= Lillooet Tribal Council =

The Lillooet Tribal Council is the official English name of the largest tribal council of what is also known as the St'at'imc Nation, though not including all governments of St'at'imc peoples - the term St'at'imc Nation has another context of all St'at'imc peoples, not just those within this tribal council or the tribal council itself, as the term can be used for. The Lillooet Tribal Council a.k.a. the St'at'imc Nation is the largest tribal council of the St'at'imc people (a.k.a. the Lillooet people), though a pan-St'at'imc organization, the St'át'timc Chiefs Council includes all St'at'imc bands.

==Member Bands and First Nations==

- Bridge River Indian Band - Nxwísten or Xwisten
- Seton Lake First Nation - Tsal’álh, Ohin, Skeil, Slosh and Nkiat
- Cayoose Creek First Nation - Sekw’el’wás
- Xaxli'p First Nation - Cácl'ep or Xa'xlip
- Ts'kw'aylaxw First Nation - Pavilion Band also sp. Ts'kw'aylacw in proper St'at'imcets. Ts'kw'ey'lecw in Secwepemctsin (Shuswap) (the Pavilion Band is also culturally Secwepemc and has independent political links with the Secwepemc tribal councils, though is not officially a member).

==Declaration of the Lillooet Tribe, 1911==

The formal beginnings of the modern Lillooet Tribal Council are to be found in the Declaration of the Lillooet Tribe of 1911, which asserted the sovereignty of the St'at'imcets-speaking communities and disputed recent pre-emptions of land at Seton Portage by white settlers.

==Non-Lillooet Tribal Council St'at'imc groups==

Other St'at'imcets-speaking groups within the traditional territory of the St'at'imc people are incorporated separately as

- N'quatqua First Nation, at the farther end of Anderson Lake from Seton Portage,
- In-SHUCK-ch Nation, on the lower Lillooet River south from Pemberton-Mount Currie.
  - Samahquam First Nation
  - Skatin First Nation (Skookumchuck Hot Springs)
  - Douglas First Nation (Port Douglas/Xa'xtsa).
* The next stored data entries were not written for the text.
(* ===== verification/RedBlackRemove.v ===== *)
(** * AK/RedBlackTree.h: removing

    [remove] takes exactly the node it is given out of the order, and the result is a
    red-black tree again.  The properties of the whole class are at the end. *)

From stdpp Require Import gmap sorting.
From S2P Require Import Prelude RedBlackTree RedBlackInsert.

#[local] Open Scope Z_scope.

Section fixups.
Context {V : Type}.
Implicit Types (s : RedBlackTree V) (n h : nat) (t l r : tree V) (z : list (frame V))
  (L F : list (ptr * Node V)) (p q : ptr) (f g : frame V).

Lemma null_or_black_focus F s0 s z t : focus F s0 s z t -> null_or_black s (root t) = Ret (negb (is_red_tree t)).
Proof.
  intros H. destruct t as [|p c l k v r]; [done|]. cbn [root is_red_tree]. unfold null_or_black. cbn [is_null].
  look H. by destruct c.
Qed.
Lemma null_or_black_left F s0 s z p c l k v r :
  focus F s0 s z (T p c l k v r) -> null_or_black s (root l) = Ret (negb (is_red_tree l)).
Proof. intros H. rewrite focus_left in H. by eapply null_or_black_focus. Qed.
Lemma null_or_black_right F s0 s z p c l k v r :
  focus F s0 s z (T p c l k v r) -> null_or_black s (root r) = Ret (negb (is_red_tree r)).
Proof. intros H. rewrite focus_right in H. by eapply null_or_black_focus. Qed.

(** ** One round, with a black sibling *)

(** What a round makes of the node [p] with the black height of its left subtree [t] one
    too small, where [q] is the sibling; and whether the loop goes on from [p]. *)
Definition refill_left (p : ptr) (c : Color) (t : tree V) (k : Z) (v : V)
    (q : ptr) (sl : tree V) (sk : Z) (sv : V) (sr : tree V) : bool * tree V :=
  if negb (is_red_tree sl) && negb (is_red_tree sr) then (true, T p c t k v (T q Red sl sk sv sr))
  else if is_red_tree sr then (false, T q c (T p Black t k v sl) sk sv (blacken sr))
  else
    match sl with
    | T x _ a xk xv b => (false, T x c (T p Black t k v a) xk xv (T q Black b sk sv sr))
    | Leaf => (false, Leaf)
    end.

Definition refill_right (p : ptr) (c : Color) (k : Z) (v : V) (t : tree V)
    (q : ptr) (sl : tree V) (sk : Z) (sv : V) (sr : tree V) : bool * tree V :=
  if negb (is_red_tree sl) && negb (is_red_tree sr) then (true, T p c (T q Red sl sk sv sr) k v t)
  else if is_red_tree sl then (false, T q c (blacken sl) sk sv (T p Black sr k v t))
  else
    match sr with
    | T x _ a xk xv b => (false, T x c (T q Black sl sk sv a) xk xv (T p Black b k v t))
    | Leaf => (false, Leaf)
    end.

Lemma remove_fixup_left_black_spec F s0 s z p c t k v q sl sk sv sr :
  focus F s0 s z (T p c t k v (T q Black sl sk sv sr)) ->
  exists s', let res := refill_left p c t k v q sl sk sv sr in
    focus F s0 s' z res.2 /\
    remove_fixup_left_black s (Some p) (Some q) = Ret (s', if res.1 then Some p else m_root s').
Proof.
  intros H. unfold remove_fixup_left_black, refill_left. look H. rewrite focus_right in H.
  rewrite (null_or_black_left _ _ _ _ _ _ _ _ _ _ H), (null_or_black_right _ _ _ _ _ _ _ _ _ _ H). run.
  destruct (is_red_tree sr) eqn:Eo;
    [destruct sr as [|y [] yl yk yv yr]; [done| |done]|destruct (is_red_tree sl) eqn:Ei];
    rewrite ?andb_false_r; cbn [negb andb fst snd].
  - replace (if negb (is_red_tree sl) then Ret false else Ret false) with (Ret false) by (by destruct (negb _)).
    run. rewrite <- focus_right in H. look H. rewrite focus_right in H. recolor H.
    rewrite <- focus_right in H. recolor H. look H. do 2 rewrite focus_right in H. recolor H.
    do 2 rewrite <- focus_right in H. rotate H. by eexists.
  - destruct sl as [|x [] a xk xv b]; [done| |done]. run. cbn [root]. rewrite focus_left in H. recolor H.
    rewrite <- focus_left in H. recolor H. rotate H. rewrite <- focus_right in H. look H.
    rewrite focus_right in H. recolor H. rewrite <- focus_right in H. recolor H. look H.
    do 2 rewrite focus_right in H. recolor H. do 2 rewrite <- focus_right in H. rotate H. by eexists.
  - run. recolor H. rewrite <- focus_right in H. by eexists.
Qed.

Lemma remove_fixup_right_black_spec F s0 s z p c t k v q sl sk sv sr :
  focus F s0 s z (T p c (T q Black sl sk sv sr) k v t) ->
  exists s', let res := refill_right p c k v t q sl sk sv sr in
    focus F s0 s' z res.2 /\
    remove_fixup_right_black s (Some p) (Some q) = Ret (s', if res.1 then Some p else m_root s').
Proof.
  intros H. unfold remove_fixup_right_black, refill_right. look H. rewrite focus_left in H.
  rewrite (null_or_black_left _ _ _ _ _ _ _ _ _ _ H), (null_or_black_right _ _ _ _ _ _ _ _ _ _ H). run.
  destruct (is_red_tree sl) eqn:Eo;
    [destruct sl as [|y [] yl yk yv yr]; [done| |done]|destruct (is_red_tree sr) eqn:Ei];
    rewrite ?andb_false_r; cbn [negb andb fst snd].
  - run. rewrite <- focus_left in H. look H. rewrite focus_left in H. recolor H.
    rewrite <- focus_left in H. recolor H. look H. do 2 rewrite focus_left in H. recolor H.
    do 2 rewrite <- focus_left in H. rotate H. by eexists.
  - destruct sr as [|x [] a xk xv b]; [done| |done]. run. cbn [root]. rewrite focus_right in H. recolor H.
    rewrite <- focus_right in H. recolor H. rotate H. rewrite <- focus_left in H. look H.
    rewrite focus_left in H. recolor H. rewrite <- focus_left in H. recolor H. look H.
    do 2 rewrite focus_left in H. recolor H. do 2 rewrite <- focus_left in H. rotate H. by eexists.
  - run. recolor H. rewrite <- focus_left in H. by eexists.
Qed.

(** ** The invariants through a round *)

(** [t] is as high as the path needs; or one too low, where a red root of [t] makes up for
    it once it is black. *)
Definition fits z t : Prop := exists c c' n, rbpath c n z /\ rbt c' n t /\ (c = Red -> c' = Black).
Definition lacks n z t : Prop :=
  (exists c, rbpath c (S n) z) /\ (rbt Black n t \/ is_red_tree t = true /\ rbt Black (S n) (blacken t)).

(** The path above a node of colour [c] with subtrees of height [S n]. *)
Definition path_above (c : Color) n z : Prop :=
  match c with Red => rbpath Black (S n) z | Black => exists c', rbpath c' (S (S n)) z end.

Definition round_result z p (res : bool * tree V) : Prop :=
  if res.1 then root res.2 = Some p /\ exists n, lacks n z res.2 else fits z res.2.

Lemma refill_result c z p n (res : bool * tree V) :
  path_above c n z ->
  (if res.1 then root res.2 = Some p /\ is_red_tree res.2 = bool_decide (c = Red) /\ rbt Black (S n) (blacken res.2)
   else rbt c (match c with Red => S n | Black => S (S n) end) res.2) ->
  round_result z p res.
Proof.
  intros Hz. unfold round_result. destruct res as [[] t]; cbn [fst snd].
  - intros (Hp & Hred & Hrb). split; [done|]. destruct c; cbn in Hz.
    + exists n. split; [by eexists|]. right. by split.
    + exists (S n). split; [done|]. left. by destruct t as [|? [] ? ? ? ?].
  - destruct c; cbn in Hz.
    + intros H. by exists Black, Red, (S n).
    + destruct Hz as [c' Hz]. intros H. by exists c', Black, (S (S n)).
Qed.

Lemma refill_left_result c z p t k v q sl sk sv sr n :
  path_above c n z -> rbt Black n t -> rbt Black (S n) (T q Black sl sk sv sr) ->
  round_result z p (refill_left p c t k v q sl sk sv sr).
Proof.
  intros Hz Ht Hs. apply (refill_result c _ _ n); [done|]. unfold refill_left.
  inversion Hs as [| |? c1 c2 ? ? ? ? ? Hsl Hsr]; subst.
  pose proof (is_red_tree_rbt _ _ _ Hsl) as El. pose proof (is_red_tree_rbt _ _ _ Hsr) as Er. rewrite El, Er.
  destruct c1, c2; rewrite ?bool_decide_true, ?bool_decide_false by done; cbn [negb andb fst snd];
    try (apply rbt_blacken in Hsr as Hsb).
  1, 3: destruct c; repeat econstructor; done.
  - apply rbt_red_inv in Hsl as (x & a & xk & xv & b & -> & Ha & Hb). cbn [fst snd]. destruct c; repeat econstructor; done.
  - destruct c; (split; [done|split; [done|repeat econstructor; done]]).
Qed.

Lemma refill_right_result c z p t k v q sl sk sv sr n :
  path_above c n z -> rbt Black n t -> rbt Black (S n) (T q Black sl sk sv sr) ->
  round_result z p (refill_right p c k v t q sl sk sv sr).
Proof.
  intros Hz Ht Hs. apply (refill_result c _ _ n); [done|]. unfold refill_right.
  inversion Hs as [| |? c1 c2 ? ? ? ? ? Hsl Hsr]; subst.
  pose proof (is_red_tree_rbt _ _ _ Hsl) as El. pose proof (is_red_tree_rbt _ _ _ Hsr) as Er. rewrite El, Er.
  destruct c1, c2; rewrite ?bool_decide_true, ?bool_decide_false by done; cbn [negb andb fst snd];
    try (apply rbt_blacken in Hsl as Hsb).
  1, 2: destruct c; repeat econstructor; done.
  - apply rbt_red_inv in Hsr as (x & a & xk & xv & b & -> & Ha & Hb). cbn [fst snd]. destruct c; repeat econstructor; done.
  - destruct c; (split; [done|split; [done|repeat econstructor; done]]).
Qed.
The member bands of In-SHUCK-ch, plus the N'quatqua Band, comprise the Lower Stl'atl'imx Tribal Council. These were all formerly part of the Lillooet Tribal Council but being all smaller rural reserves opted out to make their own way through the land claims process, despite maintaining close family and cultural ties to the larger communities at Mount Currie and Lillooet.